The answer to that is "no," even though the overwrought blogosphere and weak-willed mainstream media has had a feeding frenzy on these documents.

While it is likely that the NSA does much of what the documents indicate, we have no proof whatsoever that these documents are being provided to us in pristine, unaltered, preserved-chain-of-evidence state. They're probably accurate, but even though just about everyone is treating them as fact, they're all sourced from one individual (who happened to run first to China and then Russia), and there's just no externally verifiable evidence of truth.

On-background briefings

That brings me to "on-background" briefings. These are briefings that some reporters and analysts get from high-ranking government officials, but which can't be officially attributed to those officials.
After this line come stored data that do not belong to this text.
(* ===== verification/Transfer.v ===== *)
(** Model of how a zone transfer is applied (src/difffile.c, and
    [namedb_zone_create] of src/dbaccess.c): the file the transfer daemon
    leaves, zones made and emptied, the records of a message deleted and added,
    the messages of a file one after the other. *)

From S2P Require Import Prelude Buffer Dname Dns Packet Namedb Rdata Respond Diff.

(** * The file of a transfer

    What is left to read of it. *)
Definition DIFF_PART_XXFR : Z := Z.lor (Z.lor (Z.lor (Z.shiftl 88 24) (Z.shiftl 88 16)) (Z.shiftl 70 8)) 82.
Definition DIFF_PART_XFRF : Z := Z.lor (Z.lor (Z.lor (Z.shiftl 88 24) (Z.shiftl 70 16)) (Z.shiftl 82 8)) 70.

(** [fread(buf, n, 1, in)]: nothing is also what is read of size 0. *)
Definition fread (n : Z) (file : list Z) : option (list Z * list Z) :=
  if (n =? 0) || (zlength file <? n) then None
  else Some (take (Z.to_nat n) file, drop (Z.to_nat n) file).

Definition diff_read_8 (file : list Z) : option (Z * list Z) :=
  '(d, file) ← fread 1 file; Some (zget d 0, file).
Definition diff_read_32 (file : list Z) : option (Z * list Z) :=
  '(d, file) ← fread 4 file; Some (read_uint32 d 0, file).
(** In the order of the host, which is the one that wrote it. *)
Definition diff_read_64 (file : list Z) : option (list Z * list Z) := fread 8 file.
Definition diff_read_str (len : Z) (file : list Z) : option (list Z * list Z) :=
  '(disklen, file) ← diff_read_32 file;
  if len <=? disklen then None else fread disklen file.

Definition write_8 (v : Z) : list Z := [u8 v].
Definition write_32 (v : Z) : list Z := write_uint32 v.
Definition write_64 (v : list Z) : list Z := v.
Definition write_str (s : list Z) : list Z := write_32 (u32 (zlength s)) ++ s.

(** [tv_sec] as it is in memory, and [tv_usec]. *)
Record timeval := mktimeval { tv_sec : list Z; tv_usec : Z }.

(** What is written to the file, or appended to it. *)
Definition diff_write_packet (zone pat : list Z) (old_serial new_serial seq_nr : Z) (data : list Z) (tv : timeval)
    (file : list Z) : list Z :=
  let header := write_32 DIFF_PART_XFRF ++ write_8 0 ++ write_32 0 ++
    write_64 (tv_sec tv) ++ write_32 (tv_usec tv) ++ write_32 old_serial ++ write_32 new_serial ++
    write_64 (tv_sec tv) ++ write_32 (tv_usec tv) ++ write_str zone ++ write_str pat in
  let part := write_32 DIFF_PART_XXFR ++ write_32 (u32 (zlength data)) ++ data ++ write_32 (u32 (zlength data)) in
  if seq_nr =? 0 then header ++ part else file ++ part.

(** The first part is overwritten, the log comes last. *)
Definition diff_write_commit (old_serial new_serial num_parts commit : Z) (log_str : list Z) (tv : timeval)
    (file : list Z) : list Z :=
  let first := write_32 DIFF_PART_XFRF ++ write_8 commit ++ write_32 num_parts ++
    write_64 (tv_sec tv) ++ write_32 (tv_usec tv) ++ write_32 old_serial ++ write_32 new_serial in
  first ++ drop (length first) file ++ write_str log_str.

Record diff_header := mkheader {
  h_committed : Z;
  h_num_parts : Z;
  h_time_end : list Z * Z;
  h_old_serial : Z;
  h_new_serial : Z;
  h_time_start : list Z * Z;
  h_zone : list Z;
  h_pattern : list Z;
}.

(** What [apply_ixfr_for_zone] reads first. *)
Definition read_header (file : list Z) : option (diff_header * list Z) :=
  '(type, file) ← diff_read_32 file;
  if negb (type =? DIFF_PART_XFRF) then None else
  '(committed, file) ← diff_read_8 file;
  '(num_parts, file) ← diff_read_32 file;
  '(time_end_0, file) ← diff_read_64 file;
  '(time_end_1, file) ← diff_read_32 file;
  '(old_serial, file) ← diff_read_32 file;
  '(new_serial, file) ← diff_read_32 file;
  '(time_start_0, file) ← diff_read_64 file;
  '(time_start_1, file) ← diff_read_32 file;
  '(zone_buf, file) ← diff_read_str 3072 file;
  '(patname_buf, file) ← diff_read_str 2048 file;
  Some (mkheader committed num_parts (time_end_0, time_end_1) old_serial new_serial (time_start_0, time_start_1)
          zone_buf patname_buf, file).

(** What [apply_ixfr] reads first: the message of a part. *)
Definition read_part (file : list Z) : option (list Z * list Z) :=
  '(pkttype, file) ← diff_read_32 file;
  if negb (pkttype =? DIFF_PART_XXFR) then None else
  '(msglen, file) ← diff_read_32 file;
  if (msglen <? QHEADERSZ) || (QIOBUFSZ <? msglen) then None else
  '(msg, file) ← fread msglen file;
  '(checklen, file) ← diff_read_32 file;
  if negb (checklen =? msglen) then None else
  Some (msg, file).

Section transfer.
Context `{T : NameTree}.

(** * Zones made and emptied *)
Definition set_apex (d : domain) : domain :=
  mkdomain (in_tree d) (domain_dname d) (parent d) (wildcard_child_closest_match d) (domain_rrsets d)
    (number d) (usage d) (is_existing d) true.
Definition set_zonetree (t : name_tree) (db : namedb) : namedb :=
  mkdb (domains db) (rrsets db) (zones db) (nametree db) (numlist db) t.

(** [expires_]: the pattern of the zone's options has [request_xfr]. *)
Definition namedb_zone_create (dname : dname_type) (expires_ : bool) : Db Z :=
  db ← st_get;
  let z := allocate (zones db) in
  st_assert (bool_decide (namedb_find_zone db dname = None));;
  st_modify (set_zonetree (tree_insert (zonetree db) dname z));;
  p ← domain_table_insert dname;
  d ← get_domain p;
  st_modify (put_domain p (set_apex (set_usage (usage d + 1) d)));;
  st_modify (put_zone z (mkzone (Some p) None None None false true expires_));;
  mret z.

(** [zopt]: what the options of the server have for the zone, or make for
    it. *)
Definition find_or_create_zone (zone_name : dname_type) (zopt : option bool) : Db (option Z) :=
  db ← st_get;
  match namedb_find_zone db zone_name with
  | Some z => mret (Some z)
  | None =>
      match zopt with
      | None => mret None
      | Some expires_ => z ← namedb_zone_create zone_name expires_; mret (Some z)
      end
  end.

(** The record sets of the zone [z] at [p] go; whether there are no others. *)
Definition delete_rrsets (p z : Z) (nonexist_check : bool) : Db bool :=
  d ← get_domain p;
  st_iter (S (length (domain_rrsets d))) (fun nonexist_check : bool =>
    db ← st_get;
    d ← get_domain p;
    r ← lift (domain_find_any_rrset db d z);
    match r with
    | None => mret (inr nonexist_check)
    | Some r =>
        rrset_lower_usage r;;
        rrset_delete p r;;
        d ← get_domain p;
        mret (inl (nonexist_check || bool_decide (domain_rrsets d = [])))
    end) nonexist_check.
I reported on one of these briefings just a few weeks ago. I had the opportunity to talk to a few, specific, high-ranking members of the U.S. Intelligence Community about one of the NSA issues and get some detailed information.
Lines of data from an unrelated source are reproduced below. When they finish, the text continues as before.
(* ===== verification/TransferSpec.v ===== *)
(** What a transfer means: the records of its messages, and what each does to
    the records of the zone.  The messages are read with the descriptions of
    names and record data of DnamePacket.v and RdataProofs.v. *)

From S2P Require Import Prelude Buffer Dname DnameProofs DnamePacket Dns Packet PacketProofs Contents Namedb NamedbProofs Rdata RdataProofs Diff DiffFind DiffStore Transfer.

(** * The records of a message *)

(** TSIG and OPT records belong to the message. *)
Definition pseudo (type : Z) : bool := (type =? TYPE_TSIG) || (type =? TYPE_OPT).

(** The record at [p], up to [q]. *)
Definition record_at (data : list Z) (limit p : Z) (x : record) (q : Z) : Prop := exists n ls r,
  pkt_name true data limit n p ls r /\ name_ok ls /\ r + 10 <= limit /\
  q = r + 10 + read_uint16 data (r + 8) /\ q <= limit /\
  rec_owner x = normalize ls /\ rec_type x = read_uint16 data r /\ rec_class x = read_uint16 data (r + 2) /\
  rec_ttl x = read_uint32 data (r + 4) /\
  if pseudo (rec_type x) then rec_data x = [] else rdata_at (rec_type x) data limit q [] (r + 10) (rec_data x).

Inductive records_at (data : list Z) (limit : Z) : Z -> list record -> Z -> Prop :=
  | records_nil p : records_at data limit p [] p
  | records_cons p x q xs r : record_at data limit p x q -> records_at data limit q xs r ->
      records_at data limit p (x :: xs) r.

(** The serial of an SOA record. *)
Definition serial_of (x : record) : Z :=
  match rec_data x !! 2%nat with Some (Bytes bytes) => read_uint32 bytes 0 | _ => 0 end.

(** * What a record does *)

(** The records of the zone, where the transfer is, and whether something in it
    was not as expected. *)
Record view := mkview { v_has : record -> Prop; v_state : xfr_state; v_soft : bool }.

Definition adds (x : record) (v v' : view) : Prop :=
  ((exists y, v_has v y /\ record_key y = record_key x) /\ v_soft v' = true /\ forall y, v_has v' y <-> v_has v y) \/
  ((forall y, v_has v y -> record_key y <> record_key x) /\ v_soft v' = v_soft v /\
     forall y, v_has v' y <-> v_has v y \/ y = x).

(** The SOA record of the zone stands for any other. *)
Definition deletes (apex_ : name) (x : record) (v v' : view) : Prop :=
  (exists y, v_has v y /\ v_soft v' = v_soft v /\ (forall y', v_has v' y' <-> v_has v y' /\ y' <> y) /\
     (record_key y = record_key x \/
      (forall y', v_has v y' -> record_key y' <> record_key x) /\ rec_type x = TYPE_SOA /\ rec_owner x = apex_ /\
        rec_type y = TYPE_SOA /\ rec_owner y = apex_)) \/
  ((forall y, v_has v y -> record_key y <> record_key x) /\ v_soft v' = true /\ (forall y, v_has v' y <-> v_has v y) /\
     ~ (rec_type x = TYPE_SOA /\ rec_owner x = apex_ /\ exists y, v_has v y /\ rec_type y = TYPE_SOA /\ rec_owner y = apex_)).

(** The second record shows a full transfer when it is not an SOA record, or
    is the first one again; the zone is emptied. *)
Definition full (serialno : Z) (x : record) : bool :=
  negb (rec_type x =? TYPE_SOA) || (serial_of x =? serialno).

Definition begun (serialno : Z) (x : record) (v : view) : view :=
  if (xfr_count (v_state v) =? 1) && full serialno x
  then mkview (fun _ => False) (mkxfr_state true false (xfr_count (v_state v))) (v_soft v) else v.

(** An SOA record of an incremental transfer ends the deletions or the
    additions. *)
Definition switched (x : record) (f : xfr_state) : xfr_state :=
  if (rec_type x =? TYPE_SOA) && negb (is_axfr f) then mkxfr_state (is_axfr f) (negb (delete_mode f)) (xfr_count f) else f.

Definition xfr_apply (apex_ : name) (last : bool) (x : record) (v v' : view) : Prop :=
  let f := switched x (v_state v) in
  v_state v' = next_count f /\
  if pseudo (rec_type x) || (delete_mode f && negb (is_axfr f) && (rec_type x =? TYPE_SOA) && last)
  then v_soft v' = v_soft v /\ forall y, v_has v' y <-> v_has v y
  else if delete_mode f then deletes apex_ x v v' else adds x v v'.

Definition xfr_step (apex_ : name) (serialno : Z) (last : bool) (x : record) (v : view) : view -> Prop :=
  xfr_apply apex_ last x (begun serialno x v).

(** An incremental transfer for a zone without an SOA record is passed over. *)
Definition xfr_skips (apex_ : name) (serialno : Z) (x : record) (v : view) : Prop :=
  xfr_count (v_state v) = 1 /\ is_axfr (v_state v) = false /\ full serialno x = false /\
  forall y, v_has v y -> ~ (rec_owner y = apex_ /\ rec_type y = TYPE_SOA).

(** A record that is to be added to a full set. *)
Definition xfr_refuses (x : record) (v : view) : Prop :=
  pseudo (rec_type x) = false /\ delete_mode (switched x (v_state v)) = false /\
  exists l, NoDup l /\ zlength l = 65535 /\
    Forall (fun y => v_has v y /\ rec_owner y = rec_owner x /\ rec_type y = rec_type x) l.

Section message.
Context (apex_ : name) (serialno : Z) (last_part : bool).

(** The records of a message, one after the other. *)
Inductive xfr_steps : list record -> view -> view -> Prop :=
  | steps_nil v : xfr_steps [] v v
  | steps_cons x xs v v1 v2 : ~ xfr_skips apex_ serialno x v ->
      xfr_step apex_ serialno (bool_decide (xs = []) && last_part) x v v1 -> xfr_steps xs v1 v2 -> xfr_steps (x :: xs) v v2.

(** The message is not read to its end: 2 when the rest is passed over, 0 when
    a set is full. *)
Inductive xfr_ends : Z -> list record -> view -> view -> Prop :=
  | ends_passed x xs v : xfr_skips apex_ serialno x v -> xfr_ends 2 (x :: xs) v v
  | ends_full x xs v v' : ~ xfr_skips apex_ serialno x v -> xfr_refuses x (begun serialno x v) -> xfr_ends 0 (x :: xs) v v'
  | ends_later code x xs v v1 v2 : ~ xfr_skips apex_ serialno x v ->
      xfr_step apex_ serialno (bool_decide (xs = []) && last_part) x v v1 -> xfr_ends code xs v1 v2 ->
      xfr_ends code (x :: xs) v v2.
End message.

(** The first message starts with the SOA record that is passed over. *)
Definition started (f : xfr_state) : xfr_state := if xfr_count f =? 0 then mkxfr_state false false 1 else f.
Definition start (v : view) : view := mkview (v_has v) (started (v_state v)) (v_soft v).

(** The messages of a transfer; [None] when it fails. *)
Inductive xfr_run (apex_ : name) (serialno : Z) : list (list record) -> view -> option view -> Prop :=
  | run_done v : xfr_run apex_ serialno [] v (Some v)
  | run_part xs xss v v1 o : xfr_steps apex_ serialno (bool_decide (xss = [])) xs (start v) v1 ->
      xfr_run apex_ serialno xss v1 o -> xfr_run apex_ serialno (xs :: xss) v o
  | run_passed xs xss v v1 : xfr_ends apex_ serialno (bool_decide (xss = [])) 2 xs (start v) v1 ->
      xfr_run apex_ serialno (xs :: xss) v (Some v1)
  | run_failed xs xss v v1 : xfr_ends apex_ serialno (bool_decide (xss = [])) 0 xs (start v) v1 ->
      xfr_run apex_ serialno (xs :: xss) v None.

(** Views with the same records. *)
#[export] Instance view_equiv : Equiv view := fun v v' =>
  v_state v = v_state v' /\ v_soft v = v_soft v' /\ forall y, v_has v y <-> v_has v' y.
#[export] Instance view_equivalence : Equivalence (≡@{view}).
Proof.
  split.
  - by intros v.
  - intros v v' (H1 & H2 & H3). by split_and!.
  - intros v1 v2 v3 (H1 & H2 & H3) (H4 & H5 & H6). split_and!; [congruence..|]. intros y. by rewrite H3.
Qed.
#[export] Instance v_has_proper : Proper ((≡) ==> (=) ==> iff) v_has.
Proof. intros v v' (_ & _ & H) y _ <-. apply H. Qed.
#[export] Instance v_soft_proper : Proper ((≡) ==> (=)) v_soft.
Proof. by intros v v' (_ & H & _). Qed.
#[export] Instance adds_proper x : Proper ((≡) ==> (=) ==> iff) (adds x).
Proof. intros v v' (_ & Hs & Hh) w _ <-. unfold adds. setoid_rewrite Hh. by rewrite Hs. Qed.
#[export] Instance deletes_proper a x : Proper ((≡) ==> (=) ==> iff) (deletes a x).
Proof. intros v v' (_ & Hs & Hh) w _ <-. unfold deletes. setoid_rewrite Hh. by rewrite Hs. Qed.
#[export] Instance xfr_apply_proper a last x : Proper ((≡) ==> (=) ==> iff) (xfr_apply a last x).
Proof.
  intros v v' H w _ <-. pose proof H as (Hf & Hs & Hh). unfold xfr_apply. rewrite Hf.
  destruct (_ || _); [by rewrite Hs; setoid_rewrite Hh|]. destruct (delete_mode _); by rewrite H.
Qed.
#[export] Instance xfr_refuses_proper x : Proper ((≡) ==> iff) (xfr_refuses x).
Proof. intros v v' (Hf & _ & Hh). unfold xfr_refuses. rewrite Hf. by setoid_rewrite Hh. Qed.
While I know who I spoke to, I made the promise that in return for the rather open and unrestricted Q&A session, I would not attribute the statements made to any specific individual or individuals.

The good part about this sort of briefing is it does help us understand what happened. The bad part about this sort of briefing is it can't enter the public record as fact. After all, I restated what a government official said, and I withheld the specific information about who said it.

While the historical record on this particular NSA issue can report that I reported it, it won't ever hold the weight of truth that a statement that could have been attributed to a particular public official would have had.

Another example of this is the Stuxnet story where the NY Times claimed US released Stuxnet with Israel and it accidentally escaped.

Because none of the reports on Stuxnet have actually been attributed to specific American officials, we can't be sure -- 100 percent sure as a matter of record -- that America was involved. Oh, sure. America was probably involved, but the lack of an official statement means there's no smoking gun.

There's no surety.

Some would argue that it doesn't matter. After all, since we can't believe what our politicians say anyway, what does it matter whether the news comes from a hearsay source or from a so-called official source?

It matters. It matters because the historical record is very much like a court proceeding. For us, as a society, to know what happened -- what really, actually happened -- we need reliable source data. A government statement itself isn't necessarily reliable, but as I wrote in my White House email book, if the government is willing to officially state they misplaced five million email messages, you can be sure that's at least the best case for the story.

In other words, while you can't fully trust a government statement, if an official government statement includes a mea culpa, you can reliably expect that the worst of what the statement released is at least the least of the actual badness.

That brings me back to the original question of this column: when the government talks, what should you believe?

The answer has two parts. Part 1 is this: if the government makes an official statement and you can confirm that the statement is, in fact, from the government and not altered by the media, that statement can become part of the historical record.

It's not necessarily the truth about whatever incident the statement is about, but it's truth in the sense that it can reliably be attributed to the government.

Part 2 is this: if a government statements admits culpability, you can reliably assume that the baseline of the culpability is what is covered in the statement. It might be a lot worse, but at least you have a baseline for the historical record.

So there you go. I will still accept on-background briefings because it provides me with insight I can often share with you that otherwise wouldn't be available. But I will also push for attributable public statements that we can use to build up a better-sourced and potentially more accurate historical record.